[Brief]:
Write out the entries below exactly, from the first line to the one with "ListFragments GetPrefixRangeEnd (fc_env", both ends included.

START Data supplied

Lemma Apply_atomic_witness :
  ∃ w' resp, Apply es_txn KV.marshal KV.start Routes.after None [] KV.changes = Ret (w', Some (resp, None)) ∧ ar_Status resp = Status_OK ∧
    es_view w' !! "/items/a/aa" = None ∧ es_view w' !! "/items/a/dd" = Some ("3", 9).
Proof.
  destruct (Apply_atomic KV.marshal KV.start Routes.after None [] KV.changes) as (w' & out & Hap & _).
  - intros i Hi. vm_compute in Hi. injection Hi as <-. eexists. vm_compute. reflexivity.
  - vm_compute. reflexivity.
  - repeat constructor; set_solver.
  - vm_compute in Hap. injection Hap as <- <-. eexists _, _. split_and!; vm_compute; reflexivity.
Defined.
Definition handled (c : fragments_call replica) (req : FragmentsRequest) : outcome (option (FragmentsResponse + list_error)) :=
  ListFragments GetPrefixRangeEnd (fc_env c) (fc_resolver c) (fc_ctx c) (fc_wakes c) req.

Definition answer_of (o : outcome (option (FragmentsResponse + list_error))) : FragmentsResponse + rpc_error :=
  match o with Ret (Some (inl resp)) => inl resp | _ => inr (CodeOther, ReadError "handler failed") end.

(** The journal of [req] resolves, and may be read. *)
Record resolved (c : fragments_call replica) (req : FragmentsRequest) (res : resolution replica) : Prop := {
  rs_resolve : resolve GetPrefixRangeEnd (fc_resolver c) (fc_ctx c)
    (mkResolveArgs (fq_Journal req) (negb (fq_DoNotProxy req)) false false 0 (fq_Header req)) (fc_wakes c) = Ret (Some (inl res));
  rs_status : res_status res = Status_OK;
  rs_header : Header_Validate (res_Header res) = None;
  rs_spec : ∃ spec, res_journalSpec res = Some spec ∧ MayRead (Flags spec) = true;
}.

(** A broker that lists [s]: from the index of its replica, or by a peer that does. *)
Inductive lists_fragments : FragmentsRequest → fragments_call replica → Prop :=
| lists_local req c res rep : resolved c req res → res_replica res = Some rep →
    WaitForFirstRemoteRefresh (fst (fe_refresh (fc_env c) rep)) (snd (fe_refresh (fc_env c) rep)) = Some None →
    set (fe_index (fc_env c) rep) = s → fe_sign (fc_env c) = SignGetURL → lists_fragments req c
| lists_proxied req c res peer : resolved c req res → res_replica res = None →
    (∀ req, fe_peer (fc_env c) req = answer_of (handled peer req)) →
    lists_fragments (fragments_with_header req (res_Header res)) peer → lists_fragments req c.

Lemma list_page_ext req req' : fq_BeginModTime req = fq_BeginModTime req' → fq_EndModTime req = fq_EndModTime req' →
  fq_PageLimit req = fq_PageLimit req' → fq_SignatureTTL req = fq_SignatureTTL req' →
  ∀ l out, list_page SignGetURL req l out = list_page SignGetURL req' l out.
Proof.
  intros Hb He Hl Ht. induction l as [|e l IH]; intros out; [done|]. cbn [list_page]. unfold outside_times, listed. rewrite Hb, He, Hl, Ht.
  destruct (_ =? _); [done|]. destruct (_ || _); [apply IH|]. destruct (fq_SignatureTTL req') as [ttl|]; [|apply IH].
  destruct (negb _); [|apply IH]. destruct (SignGetURL (frag e) ttl) as [url [err|]]; [done|apply IH].
Qed.

Lemma listFragments_header req hdr : listFragments SignGetURL (paged (fragments_with_header req hdr)) s = listFragments SignGetURL (paged req) s.
Proof.
  assert (∀ l out, list_page SignGetURL (paged (fragments_with_header req hdr)) l out = list_page SignGetURL (paged req) l out) as Hl.
  { apply list_page_ext; unfold paged; cbn [fragments_with_header fq_PageLimit]; by destruct (fq_PageLimit req =? 0). }
  unfold listFragments. rewrite Hl. unfold paged. cbn [fragments_with_header fq_PageLimit]. by destruct (fq_PageLimit req =? 0).
Qed.
(* ===== verification/ConsumerTxn.v ===== *)
(** * Transactions of consumers (src/v2/pkg/consumer/lifecycle.go)

    A consumer batches messages into transactions. [txnStep] takes one case of a select, whose outcome is an input of the model, as are the time
    and what the application, the store and Etcd answer; [consume_step] is the loop of [consumeMessages] around it. What they call
    is recorded as events: the theorems say in which order an application and its store are called, and which offsets are flushed. *)
From S2P Require Import Prelude Encoding Protocol.
Local Open Scope Z_scope.

(** ** Data *)

Record Envelope (M : Type) := mkEnvelope { en_Journal : Journal; en_NextOffset : Z; en_Message : M }.
Arguments mkEnvelope {M}. Arguments en_Journal {M}. Arguments en_NextOffset {M}. Arguments en_Message {M}.

(** A [time.Timer]: when it fires, and the tick that its channel holds. *)
Record timer := mkTimer { tm_armed : option Z; tm_C : option Z }.

Definition timer_stopped : timer := mkTimer None None.

Definition timer_Reset (now d : Z) (t : timer) : timer := mkTimer (Some (now + d)) (tm_C t).

(** [Stop], and whether it stopped the timer. *)
Definition timer_Stop (t : timer) : timer * bool := (mkTimer None (tm_C t), match tm_armed t with Some _ => true | None => false end).

(** The timer fires, if it is due; a channel that holds a tick drops the next. *)
Definition timer_fire (now : Z) (t : timer) : timer :=
  match tm_armed t with
  | Some d => if d <=? now then mkTimer None (match tm_C t with Some c => Some c | None => Some now end) else t
  | None => t
  end.

(** A [transaction]. Barriers are known by numbers; [tx_msgCh] is whether the channel is not nil; the zero time is 0. *)
Record transaction := mkTransaction {
  tx_barrier : option nat;
  tx_minDur : Z;
  tx_maxDur : Z;
  tx_msgCh : bool;
  tx_msgCount : Z;
  tx_offsets : gmap Journal Z;
  tx_doneCh : option nat;
  tx_beganAt : Z;
  tx_stalledAt : Z;
  tx_flushedAt : Z;
  tx_committedAt : Z;
  tx_syncedAt : Z;
}.

Definition transaction_new (doneCh : option nat) : transaction := mkTransaction None 0 0 false 0 ∅ doneCh 0 0 0 0 0.

(** At the top of the loop of [consumeMessages]. *)
Definition txn_begin (txn : transaction) (minDur maxDur : Z) : transaction :=
  mkTransaction (tx_barrier txn) minDur maxDur true (tx_msgCount txn) ∅ (tx_doneCh txn) (tx_beganAt txn) (tx_stalledAt txn) (tx_flushedAt txn)
    (tx_committedAt txn) (tx_syncedAt txn).

Definition txn_began (txn : transaction) (now : Z) : transaction :=
  mkTransaction (tx_barrier txn) (tx_minDur txn) (tx_maxDur txn) (tx_msgCh txn) (tx_msgCount txn) (tx_offsets txn) (tx_doneCh txn) now (tx_stalledAt txn)
    (tx_flushedAt txn) (tx_committedAt txn) (tx_syncedAt txn).

Definition txn_message {M} (txn : transaction) (m : Envelope M) : transaction :=
  mkTransaction (tx_barrier txn) (tx_minDur txn) (tx_maxDur txn) (tx_msgCh txn) (tx_msgCount txn + 1) (<[en_Journal m := en_NextOffset m]> (tx_offsets txn))
    (tx_doneCh txn) (tx_beganAt txn) (tx_stalledAt txn) (tx_flushedAt txn) (tx_committedAt txn) (tx_syncedAt txn).

(** The minimum duration has elapsed; and the maximum. *)
Definition txn_min (txn : transaction) : transaction :=
  mkTransaction (tx_barrier txn) (-1) (tx_maxDur txn) (tx_msgCh txn) (tx_msgCount txn) (tx_offsets txn) (tx_doneCh txn) (tx_beganAt txn) (tx_stalledAt txn)
    (tx_flushedAt txn) (tx_committedAt txn) (tx_syncedAt txn).

Definition txn_max (txn : transaction) (stalledAt : Z) : transaction :=
  mkTransaction (tx_barrier txn) (tx_minDur txn) (-1) false (tx_msgCount txn) (tx_offsets txn) (tx_doneCh txn) (tx_beganAt txn) stalledAt
    (tx_flushedAt txn) (tx_committedAt txn) (tx_syncedAt txn).

Definition txn_synced (txn : transaction) : transaction :=
  mkTransaction (tx_barrier txn) (tx_minDur txn) (tx_maxDur txn) (tx_msgCh txn) (tx_msgCount txn) (tx_offsets txn) None (tx_beganAt txn) (tx_stalledAt txn)
    (tx_flushedAt txn) (tx_committedAt txn) (tx_syncedAt txn).

Definition txn_syncedAt (txn : transaction) (now : Z) : transaction :=
  mkTransaction (tx_barrier txn) (tx_minDur txn) (tx_maxDur txn) (tx_msgCh txn) (tx_msgCount txn) (tx_offsets txn) (tx_doneCh txn) (tx_beganAt txn)
    (tx_stalledAt txn) (tx_flushedAt txn) (tx_committedAt txn) now.

Definition txn_flushed (txn : transaction) (now : Z) : transaction :=
  mkTransaction (tx_barrier txn) (tx_minDur txn) (tx_maxDur txn) (tx_msgCh txn) (tx_msgCount txn) (tx_offsets txn) (tx_doneCh txn) (tx_beganAt txn)
    (if tx_stalledAt txn =? 0 then now else tx_stalledAt txn) now (tx_committedAt txn) (tx_syncedAt txn).

Definition txn_committed (txn : transaction) (barrier : nat) (now : Z) : transaction :=
  mkTransaction (Some barrier) (tx_minDur txn) (tx_maxDur txn) (tx_msgCh txn) (tx_msgCount txn) (tx_offsets txn) (tx_doneCh txn) (tx_beganAt txn)
    (tx_stalledAt txn) (tx_flushedAt txn) now (tx_syncedAt txn).

(** ** Steps *)

(** What is called, and which barriers were found done. *)
Inductive txn_event (M : Type) :=
| EvBeginTxn
| EvConsume (m : Envelope M)
| EvSynced (barrier : nat)
| EvFinalize
| EvStrongBarrier
| EvFlush (offsets : gmap Journal Z)
| EvWeakBarrier (barrier : nat)
| EvFinishTxn (err : option string)
| EvHints.
Arguments EvBeginTxn {M}. Arguments EvConsume {M}. Arguments EvSynced {M}. Arguments EvFinalize {M}. Arguments EvStrongBarrier {M}. Arguments EvFlush {M}.
Arguments EvWeakBarrier {M}. Arguments EvFinishTxn {M}. Arguments EvHints {M}.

END Data supplied

[Solution for this task]:
Lemma Apply_atomic_witness :
  ∃ w' resp, Apply es_txn KV.marshal KV.start Routes.after None [] KV.changes = Ret (w', Some (resp, None)) ∧ ar_Status resp = Status_OK ∧
    es_view w' !! "/items/a/aa" = None ∧ es_view w' !! "/items/a/dd" = Some ("3", 9).
Proof.
  destruct (Apply_atomic KV.marshal KV.start Routes.after None [] KV.changes) as (w' & out & Hap & _).
  - intros i Hi. vm_compute in Hi. injection Hi as <-. eexists. vm_compute. reflexivity.
  - vm_compute. reflexivity.
  - repeat constructor; set_solver.
  - vm_compute in Hap. injection Hap as <- <-. eexists _, _. split_and!; vm_compute; reflexivity.
Defined.
Definition handled (c : fragments_call replica) (req : FragmentsRequest) : outcome (option (FragmentsResponse + list_error)) :=
  ListFragments GetPrefixRangeEnd (fc_env c) (fc_resolver c) (fc_ctx c) (fc_wakes c) req.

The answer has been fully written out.